Not only are circus animals taken out of their natural habitats, they are confined in cramped cages. Sometimes they have inadequate food and drinking water. When it comes to training, they endure tight collars/muzzles and are whipped, prodded to perform senseless tricks for the sake of entertainment. Some circus animals are drugged to make them more obedient, and others have their teeth and claws removed. When circus animals have outlived their usefulness, they are usually sold to zoos, private collectors, game farms, or research laboratories.
They don’t get a moment of peace, even after they are done performing (Various Authors, 65). Rodeos are basically defined as a demonstration of a person’s domination over an innocent animal, rather than their skill in riding. Rodeo animals suffer a lifetime of stress by being transported from one rodeo to another. These animals are captive performers, housed in tiny trailers and pens, then whipped into frenzy for the sake of a show. Electric prods, sticks, painful ointments, and other devices are used to enrage animals and keep them in line.
Many suffer severe bruising, neck and back injuries, internal hemorrhaging, and broken bones. Several rodeos don’t even offer veterinary care to animals, which often undergo open wounds, skin infections, cracked hooves, and other maladies (Various Authors, 66). There are various and simple preventions to help stop animal cruelty. One being PETA; one of the many organizations for animal rights. PETA is responsible for ending the use of the Draize test. Their tactics consists of organizing boycotts, promoting shareholder resolutions and alerting the general public (McCoy, 47).

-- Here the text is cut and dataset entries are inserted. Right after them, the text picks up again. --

(** C5: a string that is neither six nor three lowercase hexadecimal digits
    is answered with the error "parse: not a hex color" and the zero colour,
    without a panic; so is, in particular, every string with an uppercase
    letter, every string whose length is neither 3 nor 6, and every string
    with a character that is no hexadecimal digit. *)
Theorem parseHex_rejects (a : arch) (s : str) :
  (~ lower_hex 6 s /\ ~ lower_hex 3 s) \/
  has_upper s \/
  (length s <> 3%nat /\ length s <> 6%nat) \/
  has_non_hex s ->
  parseHex a s = Done (zeroHex, errors.New "parse: not a hex color").
Proof.
  intro H.
  assert (N : forall n, (n = 6 \/ n = 3)%nat -> ~ lower_hex n s).
  { intros n Hn L.
    destruct H as [[H6 H3] | [(c & Hin & Hc) | [[H3 H6] | (c & Hin & Hc)]]].
    - destruct Hn as [-> | ->]; auto.
    - apply upper_is_not_lower_hex in Hc.
      rewrite (lower_hex_In _ _ _ L Hin) in Hc. discriminate Hc.
    - destruct L as [Hlen _]. destruct Hn as [-> | ->]; auto.
    - unfold is_hex in Hc. rewrite (lower_hex_In _ _ _ L Hin) in Hc.
      discriminate Hc. }
  apply parseHex_neither; apply N; auto.
Qed.

Lemma parseHex_rejects_witness :
  has_upper (go "abC") /\
  parseHex arch64 (go "abC") = Done (zeroHex, errors.New "parse: not a hex color").
Proof.
  assert (U : has_upper (go "abC")).
  { exists "C"%char. split; [ simpl; auto | reflexivity ]. }
  split; [ exact U | ].
  apply (parseHex_rejects arch64 (go "abC")). right; left. exact U.
Defined.

(** C10: when one of the colour patterns has matched, so that there are four
    submatches, [ParseInt] in base 16 returns a nil error on each group once
    it is doubled where it has one digit, and a value from 0 to 255, which
    the conversion to [uint8] leaves as it is. *)
Theorem parseHex_ParseInt_safe (a : arch) (s : str) :
  length (findHexParts colorRegex [] s) = 4%nat ->
  Forall (fun g => exists v,
            strconv.ParseInt a (doubled g) 16 0 = (v, None) /\
            0 <= v <= 255 /\ uint8 v = v)
         (skipn 1 (findHexParts colorRegex [] s)).
Proof.
  rewrite findHexParts_colorRegex.
  assert (P : forall c1 c2, is_lower_hex c1 = true -> is_lower_hex c2 = true ->
              exists v, strconv.ParseInt a [c1; c2] 16 0 = (v, None) /\
                        0 <= v <= 255 /\ uint8 v = v).
  { intros c1 c2 H1 H2. exists (hexpair c1 c2).
    auto using ParseInt_hex_pair, hexpair_range, uint8_hexpair. }
  destruct (lower_hexb 6 s) eqn:E6.
  - apply lower_hexb_spec in E6. pose proof (lower_hex_forallb _ _ E6) as Hall.
    destruct E6 as [Hlen F].
    destruct s as [| c1 [| c2 [| c3 [| c4 [| c5 [| c6 [| c7 s]]]]]]];
      try discriminate Hlen.
    unfold hex6_groups. rewrite Hall.
    repeat match goal with
           | H : Forall _ (_ :: _) |- _ => inversion_clear H
           end.
    intros _. simpl. repeat constructor; apply P; assumption.
  - assert (H6 : ~ lower_hex 6 s) by (rewrite <- lower_hexb_spec; congruence).
    rewrite (hex6_groups_nil _ H6). simpl.
    destruct (lower_hexb 3 s) eqn:E3.
    + apply lower_hexb_spec in E3. pose proof (lower_hex_forallb _ _ E3) as Hall.
      destruct E3 as [Hlen F].
      destruct s as [| c1 [| c2 [| c3 [| c4 s]]]]; try discriminate Hlen.
      unfold hex3_groups. rewrite Hall.
      repeat match goal with
             | H : Forall _ (_ :: _) |- _ => inversion_clear H
             end.
      intros _. simpl. repeat constructor; apply P; assumption.
    + assert (H3 : ~ lower_hex 3 s) by (rewrite <- lower_hexb_spec; congruence).
      rewrite (hex3_groups_nil _ H3). discriminate.
Qed.

Lemma parseHex_ParseInt_safe_witness :
  length (findHexParts colorRegex [] (go "f0a")) = 4%nat /\
  Forall (fun g => exists v,
            strconv.ParseInt arch32 (doubled g) 16 0 = (v, None) /\
            0 <= v <= 255 /\ uint8 v = v)
         (skipn 1 (findHexParts colorRegex [] (go "f0a"))).
Proof.
  split; [ reflexivity | ].
  apply (parseHex_ParseInt_safe arch32 (go "f0a")). reflexivity.
Defined.

(** ** The size parsers: claims *)

(** C6: the size parser reads "800x600" as width 800 and height 600 and
    answers "0x5" and "10x" with the error "parse: invalid size"; the size
    code of the second revision reads the same size and ends the process on
    the other two. *)
Theorem parseSize_examples (a : arch) (w0 : World) :
  First.parseSize a (go "800x600") = Done ({| Width := 800; Height := 600 |}, None) /\
  First.parseSize a (go "0x5") = Done (zeroSize, errors.New "parse: invalid size") /\
  First.parseSize a (go "10x") = Done (zeroSize, errors.New "parse: invalid size") /\
  Second.mainSize a (go "800x600") w0 = (w0, Done (800, 600)) /\
  snd (Second.mainSize a (go "0x5") w0) = Exit 1 /\
  snd (Second.mainSize a (go "10x") w0) = Exit 1.
Proof.
  destruct a; repeat split; reflexivity.
Qed.

Lemma First_parseSize_accepts (a : arch) (s : str) (width height : Z) :
  First.parseSize a s = Done ({| Width := width; Height := height |}, None) ->
  exists w h,
    size_split s = Some (w, h, []) /\
    strconv.Atoi a w = (width, None) /\
    strconv.Atoi a h = (height, None).
Proof.
  unfold First.parseSize. rewrite First_sizeRegex_submatch.
  destruct (size_split s) as [[[w h] [| c rest]] |];
    cbn [length Nat.eqb negb index nth_error bind]; try discriminate.
  destruct (strconv.Atoi a w) as [width' [e |]] eqn:Ew; [ discriminate | ].
  destruct (strconv.Atoi a h) as [height' [e |]] eqn:Eh; [ discriminate | ].
  intro H. inversion H; subst. exists w, h. auto.
Qed.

Although the federal Animal Welfare Act was created, the animals being researched in laboratories receive little protection under this act because the United States Department of Agriculture does an inadequate job of inspecting animal research facilities, and an even worse job enforcing the law when violations are found. If this act is taken seriously, there would be fewer problems. There are countless alternatives to scientific research including non-animal laboratory tests, clinical tests on human beings, cell and tissue cultures in vitro; microorganisms and other species believed to have limited or no feeling for pain or suffering.
There is also a large data base of ingredients and products that have been previously tested, as well as computer models that can provide answers in research procedures or techniques. This alternative would involve fewer animals per experiment/study and that leads to less pain and discomfort (McCoy, 52). Another easy prevention is education. Respect for animals is learned, not inborn. In reality, children have complex feeling about animals, including fear, and the potential to be cruel. Children need adults’ guidance and supervision when it comes to animals.
It’s hard for children to understand because children are exposed at a young age, the stereotype of how animals are. Dogs, cats, rabbits are often portrayed as the good ones, while snakes, bears, and cheetahs are seen as the dangerous, bad guys. Despite these stereotypes, all animals are equal and should have the chance to be treated fairly. Other ways to teach children to be kind to animals are writing letters to companies that test on animals, and reading books about friendly animals (Harnack, 89).
All these preventions are straightforward and simple to follow. Animal cruelty is an ongoing problem that many people disregard in today’s society. It is mainly caused by the use, neglect, and intentional mistreatment of animals, all of which can still be prevented by stricter laws, awareness, and education. Clearly, empathy is no longer understood or experienced. It is not too late to help animals who suffer every moment of their lives in unethical experiments and abuse inflicted on by humans.